Comedy Masquerading as Academia
Steven Crowder, disguised as a fat studies scholar, gets paper accepted at prestigious university conference.
“The result of my mission was just this: I found that the men most in repute were all but the most foolish; and that some inferior men were really wiser and better.” —Apology by Plato
Socrates — the subject of Plato’s Apology — was famous for being wise and a good teacher. Socrates himself would have said the greatest part of his wisdom was the realization that he knew nothing. Wisdom has inherent humility, and humility is what makes the greatest teachers.
Pride — humility and wisdom’s opposite — is well dubbed the greatest of all sins. Pride causes people to be so self-focused that they lose track of reality.

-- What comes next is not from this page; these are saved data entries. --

(* ===== verification/Float64.v ===== *)
(** * Float64: the [double] arithmetic the scores use

    A [double] is a binary64 number of the Standard Library's specification of
    IEEE 754 (precision 53, largest exponent 1024, round to nearest even).  A
    decimal literal is the correctly rounded quotient of two integers.
    [std::lround] rounds half away from zero. *)
From S2P Require Import Prelude.
From Stdlib Require Export SpecFloat.

Definition double : Type := spec_float.

#[export] Instance double_eq_decision : EqDecision double.
Proof. solve_decision. Defined.

Definition dmul : double -> double -> double := SFmul 53 1024.
Definition ddiv : double -> double -> double := SFdiv 53 1024.
Definition dadd : double -> double -> double := SFadd 53 1024.
Definition dle : double -> double -> bool := SFleb.
Definition dlt : double -> double -> bool := SFltb.
Definition dz (n : Z) : double := binary_normalize 53 1024 n 0 false.

(** The literal [num / den]. *)
Definition dlit (num den : Z) : double := ddiv (dz num) (dz den).

(** Adding a weight given in percent, as the scores do for each sign they see. *)
Definition add_percent (score : double) (p : Z) : double := if p =? 0 then score else dadd score (dlit p 100).

Definition is_finite (x : double) : bool :=
  match x with S754_zero _ | S754_finite _ _ _ => true | _ => false end.

(** A value a machine can hold. *)
Definition is_double (x : double) : bool := valid_binary 53 1024 x.

(** [std::max], [std::min] and [std::clamp]. *)
Definition dmax (a b : double) : double := if dlt a b then b else a.
Definition dmin (a b : double) : double := if dlt b a then b else a.
Definition dclamp (x lo hi : double) : double := if dlt x lo then lo else if dlt hi x then hi else x.

(** [static_cast<int>] of a value in the range of [int]: towards zero. *)
Definition dtrunc (x : double) : Z :=
  match x with
  | S754_finite s m e =>
      let a := if 0 <=? e then Z.pos m * 2 ^ e else Z.pos m / 2 ^ (- e) in
      if s then - a else a
  | _ => 0
  end.

(** [std::lround]; its value on infinities and NaN is unspecified, and no caller
    reaches them. *)
Definition lround (x : double) : Z :=
  match x with
  | S754_finite s m e =>
      let a := if 0 <=? e then Z.pos m * 2 ^ e else (2 * Z.pos m + 2 ^ (- e)) / 2 ^ (1 - e) in
      if s then - a else a
  | _ => 0
  end.

(** ** Rounding stays below an integer bound *)

Lemma iter_pos_nat {A} (f : A -> A) p x : iter_pos f p x = Nat.iter (Pos.to_nat p) f x.
Proof.
  revert x. induction p as [p IH|p IH|]; intros x; cbn [iter_pos]; [| |done].
  - rewrite !IH, Pos2Nat.inj_xI, <- Nat.iter_succ_r, <- Nat.iter_add. f_equal. lia.
  - rewrite !IH, Pos2Nat.inj_xO, <- Nat.iter_add. f_equal. lia.
Qed.

Definition inexact (r : shr_record) : bool := shr_r r || shr_s r.

Lemma shr_1_spec r :
  0 <= shr_m r -> shr_m (shr_1 r) = shr_m r / 2 /\ inexact (shr_1 r) = Z.odd (shr_m r) || inexact r.
Proof.
  destruct r as [m b s]. unfold inexact. cbn [shr_m shr_r shr_s]. intros Hm.
  destruct m as [|[p|p|]|p]; cbn; try lia.
  - by destruct b.
  - split; [|by destruct b]. change (Z.pos p~1) with (2 * Z.pos p + 1).
    apply (Z.div_unique_pos _ _ _ 1); lia.
  - split; [|by destruct b]. change (Z.pos p~0) with (2 * Z.pos p).
    apply (Z.div_unique_pos _ _ _ 0); lia.
  - by destruct b.
Qed.

Lemma shr_iter_spec n m :
  0 <= m ->
  let r := Nat.iter n shr_1 (Build_shr_record m false false) in
  shr_m r = m / 2 ^ Z.of_nat n /\ inexact r = negb (m mod 2 ^ Z.of_nat n =? 0).
Proof.
  intros Hm. induction n as [|n IH]; cbv zeta.
  - cbn. rewrite Z.div_1_r, Z.mod_1_r. done.
  - cbv zeta in IH. change (Nat.iter (S n) shr_1 (Build_shr_record m false false))
      with (shr_1 (Nat.iter n shr_1 (Build_shr_record m false false))).
    set (r := Nat.iter n shr_1 _) in *. destruct IH as [IHm IHe].
    assert (Hp : 0 < 2 ^ Z.of_nat n) by (apply Z.pow_pos_nonneg; lia).
    assert (Hr : 0 <= shr_m r) by (rewrite IHm; apply Z.div_pos; lia).
    destruct (shr_1_spec r Hr) as [E1 E2].
    rewrite E1, E2, IHe, IHm, Nat2Z.inj_succ, Z.pow_succ_r, (Z.mul_comm 2), <- Z.div_div by lia.
    split; [done|]. rewrite Z.rem_mul_r by lia.
    pose proof (Z.mod_pos_bound m (2 ^ Z.of_nat n) Hp).
    rewrite (Zmod_odd (m / 2 ^ Z.of_nat n)). destruct (Z.odd (m / 2 ^ Z.of_nat n)); cbn [orb].
    + symmetry. apply negb_true_iff, Z.eqb_neq. lia.
    + f_equal. f_equal. lia.
Qed.

(** Shifting by [k] rounds down and keeps track of exactness. *)
Lemma shr_spec m e k :
  0 <= m ->
  let '(r, e') := shr (Build_shr_record m false false) e k in
  e' = e + Z.max 0 k /\ shr_m r = m / 2 ^ Z.max 0 k /\
  inexact r = negb (m mod 2 ^ Z.max 0 k =? 0).
Proof.
  intros Hm. unfold shr. destruct k as [|p|p]; cbn [Z.max Z.compare].
  - change (2 ^ 0) with 1. rewrite Z.div_1_r, Z.add_0_r, Z.mod_1_r. done.
  - destruct (shr_iter_spec (Pos.to_nat p) m Hm) as [E1 E2].
    rewrite positive_nat_Z in *. rewrite iter_pos_nat. done.
  - change (2 ^ 0) with 1. rewrite Z.div_1_r, Z.add_0_r, Z.mod_1_r. done.
Qed.

Lemma digits_lower p : 2 ^ (Z.pos (digits2_pos p) - 1) <= Z.pos p.
Proof.
  induction p as [p IH|p IH|]; cbn [digits2_pos]; [| |done].
  - rewrite Pos2Z.inj_succ. replace (Z.succ (Z.pos (digits2_pos p)) - 1)
      with (Z.succ (Z.pos (digits2_pos p) - 1)) by lia.
    rewrite Z.pow_succ_r by lia. lia.
  - rewrite Pos2Z.inj_succ. replace (Z.succ (Z.pos (digits2_pos p)) - 1)
      with (Z.succ (Z.pos (digits2_pos p) - 1)) by lia.
    rewrite Z.pow_succ_r by lia. lia.
Qed.

Lemma digits_upper p : Z.pos p < 2 ^ Z.pos (digits2_pos p).
Proof.
  induction p as [p IH|p IH|]; cbn [digits2_pos]; [| |done].
  - rewrite Pos2Z.inj_succ, Z.pow_succ_r by lia. lia.
  - rewrite Pos2Z.inj_succ, Z.pow_succ_r by lia. lia.
Qed.

Section bounded_product.
Context (B : Z) (HB : 0 < B < 2 ^ 20).

#[local] Abbreviation fe := (fexp 53 1024).

(** A number below [B] has few digits before the point. *)
Lemma fexp_small M E : E < 0 -> 0 < M <= B * 2 ^ (- E) -> fe (Zdigits2 M + E) < 0.
Proof using HB.
  intros HE HM. destruct M as [|p|p]; [lia| |lia]. cbn [Zdigits2].
  pose proof (digits_lower p) as Hd. unfold fexp, emin.
  assert (Z.pos (digits2_pos p) + E - 53 < 0); [|lia].
  destruct (Z.lt_ge_cases (Z.pos (digits2_pos p) + E - 53) 0) as [|Hge]; [done|]. exfalso.
  assert (2 ^ (20 - E) <= 2 ^ (Z.pos (digits2_pos p) - 1)) by (apply Z.pow_le_mono_r; lia).
  assert (Hp : 2 ^ (20 - E) = 2 ^ 20 * 2 ^ (- E)) by (rewrite <- Z.pow_add_r by lia; f_equal; lia).
  assert (0 < 2 ^ (- E)) by (apply Z.pow_pos_nonneg; lia). nia.
Qed.

(** One rounding step keeps the value below [B], and its exponent negative. *)
Lemma shr_fexp_bound M E :
  E < 0 -> 0 < M <= B * 2 ^ (- E) ->
  let '(r, E') := shr_fexp 53 1024 M E loc_Exact in
  let M' := round_nearest_even (shr_m r) (loc_of_shr_record r) in
  E' < 0 /\ 0 <= shr_m r <= M' /\ M' <= B * 2 ^ (- E').
Proof using HB.
  intros HE HM. unfold shr_fexp. cbn [shr_record_of_loc].
  pose proof (fexp_small M E HE HM) as Hfe. set (k := fe (Zdigits2 M + E) - E).
  pose proof (shr_spec M E k ltac:(lia)) as Hs.
  destruct (shr (Build_shr_record M false false) E k) as [r E'].
  destruct Hs as (-> & Em & Ex). set (K := Z.max 0 k) in *.
  assert (HE' : E + K < 0) by (unfold K, k; lia).
  assert (HK : 0 < 2 ^ K) by (apply Z.pow_pos_nonneg; lia).
  assert (HN : B * 2 ^ (- E) = B * 2 ^ (- (E + K)) * 2 ^ K).
  { rewrite <- Z.mul_assoc, <- Z.pow_add_r by lia. do 2 f_equal. lia. }
  set (N := B * 2 ^ (- (E + K))) in *.
  assert (Hle : shr_m r <= N) by (rewrite Em; apply Z.div_le_upper_bound; lia).
  assert (H0 : 0 <= shr_m r) by (rewrite Em; apply Z.div_pos; lia).
  assert (Hlt : inexact r = true -> shr_m r + 1 <= N).
  { intros Hi. destruct (Z.eq_dec (shr_m r) N) as [E1|]; [|lia]. exfalso.
    assert (Hmod : M mod 2 ^ K = 0).
    { pose proof (Z.div_mod M (2 ^ K) ltac:(lia)). pose proof (Z.mod_pos_bound M (2 ^ K) HK). nia. }
    rewrite Hi, Hmod in Ex. discriminate Ex. }
  split; [done|].
  destruct r as [m rb rs]. cbn [shr_m] in *. unfold inexact in *. cbn [shr_r shr_s orb] in *.
  destruct rb, rs; cbn [loc_of_shr_record round_nearest_even orb] in *; try (specialize (Hlt eq_refl); lia); try lia.
  destruct (Z.even m); specialize (Hlt eq_refl); lia.
Qed.
Lemma lround_bound M E :
  E < 0 -> 0 < M <= B * 2 ^ (- E) ->
  0 <= lround (binary_round_aux 53 1024 false M E loc_Exact) <= B.
Proof using HB.
  intros HE HM. unfold binary_round_aux.
  pose proof (shr_fexp_bound M E HE HM) as H1.
  destruct (shr_fexp 53 1024 M E loc_Exact) as [r1 E1]. cbv zeta in H1.
  set (M1 := round_nearest_even _ _) in *. destruct H1 as (HE1 & Hr1 & HM1).
  destruct (Z.eq_dec M1 0) as [E0|Hne].
  { rewrite E0. unfold shr_fexp. cbn [shr_record_of_loc].
    pose proof (shr_spec 0 E1 (fe (Zdigits2 0 + E1) - E1) ltac:(lia)) as Hs.
    destruct (shr _ _ _) as [r2 E2]. destruct Hs as (_ & Em & _). rewrite Z.div_0_l in Em by lia.
    rewrite Em. cbn. lia. }
  pose proof (shr_fexp_bound M1 E1 HE1 ltac:(lia)) as H2.
  destruct (shr_fexp 53 1024 M1 E1 loc_Exact) as [r2 E2]. cbv zeta in H2.
  destruct H2 as (HE2 & Hr2 & HM2). destruct (shr_m r2) as [|p|p]; [cbn; lia| |lia].
  rewrite (proj2 (Z.leb_le E2 (1024 - 53))) by lia. unfold lround.
  rewrite (proj2 (Z.leb_gt 0 E2)) by lia.
  assert (Hp : 0 < 2 ^ (- E2)) by (apply Z.pow_pos_nonneg; lia).
  replace (1 - E2) with (Z.succ (- E2)) by lia. rewrite Z.pow_succ_r by lia. split.
  - apply Z.div_pos; lia.
  - apply Z.lt_succ_r, Z.div_lt_upper_bound; [lia|]. nia.
Qed.
End bounded_product.

(** A probability is a double in [0, 1]. *)
Definition unit_interval (x : double) : bool := is_finite x && dle (dz 0) x && dle x (dz 1).

Lemma unit_mantissa s m e :
  is_double (S754_finite s m e) = true -> unit_interval (S754_finite s m e) = true ->
  s = false /\ e < 0 /\ Z.pos m <= 2 ^ (- e).
Proof.
  unfold is_double, unit_interval, valid_binary, bounded, canonical_mantissa.
  intros Hb Hu. bool_facts. destruct s.
  - exfalso. match goal with H : dle (dz 0) _ = true |- _ => discriminate H end.
  - match goal with H : dle _ (dz 1) = true |- _ => revert H end.
    change (dz 1) with (S754_finite false 4503599627370496 (-52)).
    unfold dle, SFleb, SFcompare. pose proof (digits_upper m) as Hd.
    match goal with H : fexp 53 1024 _ = e |- _ => unfold fexp, emin in H; rename H into Hf end.
    destruct (Z.compare_spec e (-52)) as [->|Hlt|Hgt]; [| |done].
    + intros Hc. split; [done|]. split; [lia|]. clear Hf Hd.
      change (2 ^ (- (-52))) with 4503599627370496.
      revert Hc. generalize 4503599627370496%positive. clear. intros X Hc.
      destruct (Z.le_gt_cases (Z.pos m) (Z.pos X)) as [|Hgt]; [done|]. exfalso.
      apply Z.gt_lt_iff in Hgt. unfold Z.gt in Hgt. cbn [Z.compare] in Hgt. unfold Pos.compare in Hgt.
      rewrite Hgt in Hc. discriminate Hc.
    + intros _. split; [done|]. split; [lia|].
      assert (Hm : Z.pos m < 2 ^ 53).
      { eapply Z.lt_le_trans; [apply Hd|]. apply Z.pow_le_mono_r; lia. }
      assert (2 ^ 53 <= 2 ^ (- e)) by (apply Z.pow_le_mono_r; lia). lia.
Qed.

(** [std::lround(c * n)] of a probability and a small literal stays within [0, n]. *)
Lemma lround_unit c n p e :
  dz n = S754_finite false p e -> e < 0 -> Z.pos p = n * 2 ^ (- e) -> 0 < n < 2 ^ 20 ->
  is_double c = true -> unit_interval c = true -> 0 <= lround (dmul c (dz n)) <= n.
Proof.
  intros Hn He Hp Hrange Hd Hu. rewrite Hn. destruct c as [s|s| |s m ec].
  - destruct s; cbn; lia.
  - discriminate Hu.
  - discriminate Hu.
  - destruct (unit_mantissa _ _ _ Hd Hu) as (-> & Hec & Hm). cbn [dmul SFmul xorb].
    unfold dmul, SFmul. cbn [xorb]. apply lround_bound; [done|lia|].
    rewrite Pos2Z.inj_mul, Hp. split; [nia|].
    replace (- (ec + e)) with (- ec + - e) by lia. rewrite Z.pow_add_r by lia.
    assert (0 < 2 ^ (- e)) by (apply Z.pow_pos_nonneg; lia). nia.
Qed.

(** ** Scores of all combinations of signs *)

Definition percent (l : list Z) : Z := foldl Z.add 0 l.

Lemma add_if2 (c : bool) s p : (p =? 0) = false -> (if c then dadd s (dlit p 100) else s) = add_percent s (if c then p else 0).
Proof. intros H. unfold add_percent. destruct c; [by rewrite H|done]. Qed.

Lemma add_if3 (c : bool) s p r q : (p =? 0) = false -> r = add_percent s q ->
  (if c then dadd s (dlit p 100) else r) = add_percent s (if c then p else q).
Proof. intros H ->. unfold add_percent. destruct c; [by rewrite H|done]. Qed.

(** The test holds of every sum that takes one weight of each list. *)
Fixpoint all_scores (test : list Z -> double -> bool) (score : double) (path : list Z) (options : list (list Z)) : bool :=
  match options with
  | [] => test (reverse path) score
  | xs :: options => forallb (fun x => all_scores test (add_percent score x) (x :: path) options) xs
  end.

Lemma all_scores_spec test options l : Forall2 (fun x xs => In x xs) l options -> forall score path,
  all_scores test score path options = true -> test (reverse path ++ l) (foldl add_percent score l) = true.
Proof.
  induction 1 as [|x xs l options Hx Hl IH]; intros score path H; cbn [all_scores foldl] in *; [by rewrite app_nil_r|].
  apply (proj1 (forallb_forall _ _) H), IH in Hx. rewrite reverse_cons, <- app_assoc in Hx. exact Hx.
Qed.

It is this navel gazing that is at the root of a lot of the cultural issues we are dealing with in America today.
A perfect example of the utter foolishness of pride is laid bare by conservative comedian Steven Crowder going incognito as “Sea Matheson"— a queer fat pride activist — and bluffing his way into a prestigious "Fat Studies” conference held by Massey University. To even get accepted, Crowder submitted an “academic” paper entitled “Embracing Fatness as Self-Care in the Era of Trump.” This paper was accepted and Crowder was invited to give a talk at the conference based on the theories espoused in his “paper.” The ruse was made even more believable because the conference was online due to COVID restrictions.
Crowder talked about fatness as a political and ideological way to separate from Trump supporters. He hit every woke talking point imaginable from masking to “My body, my choice.”
His talk was met with great aplomb. One of the other speakers at the conference even invited him to peer-review a paper.
As much as this was the ultimate troll by a master, it is a staggering commentary on the higher education system as a whole. Academics, who are so enamored by their own self-declared eloquence, have taught a generation that self-care and self-identity are the only ways to true happiness. Ironically, academia is a lot like excess fat — you really have to work hard to get to the meat of good education. Some never get there. Higher education has become the trope outlined in Apology of important people who think they are very wise and yet know nothing.
In other words, they fell for the classic blunder.
Kudos to Crowder for reminding us once again that God uses the foolish things of the world to shame the “wise.”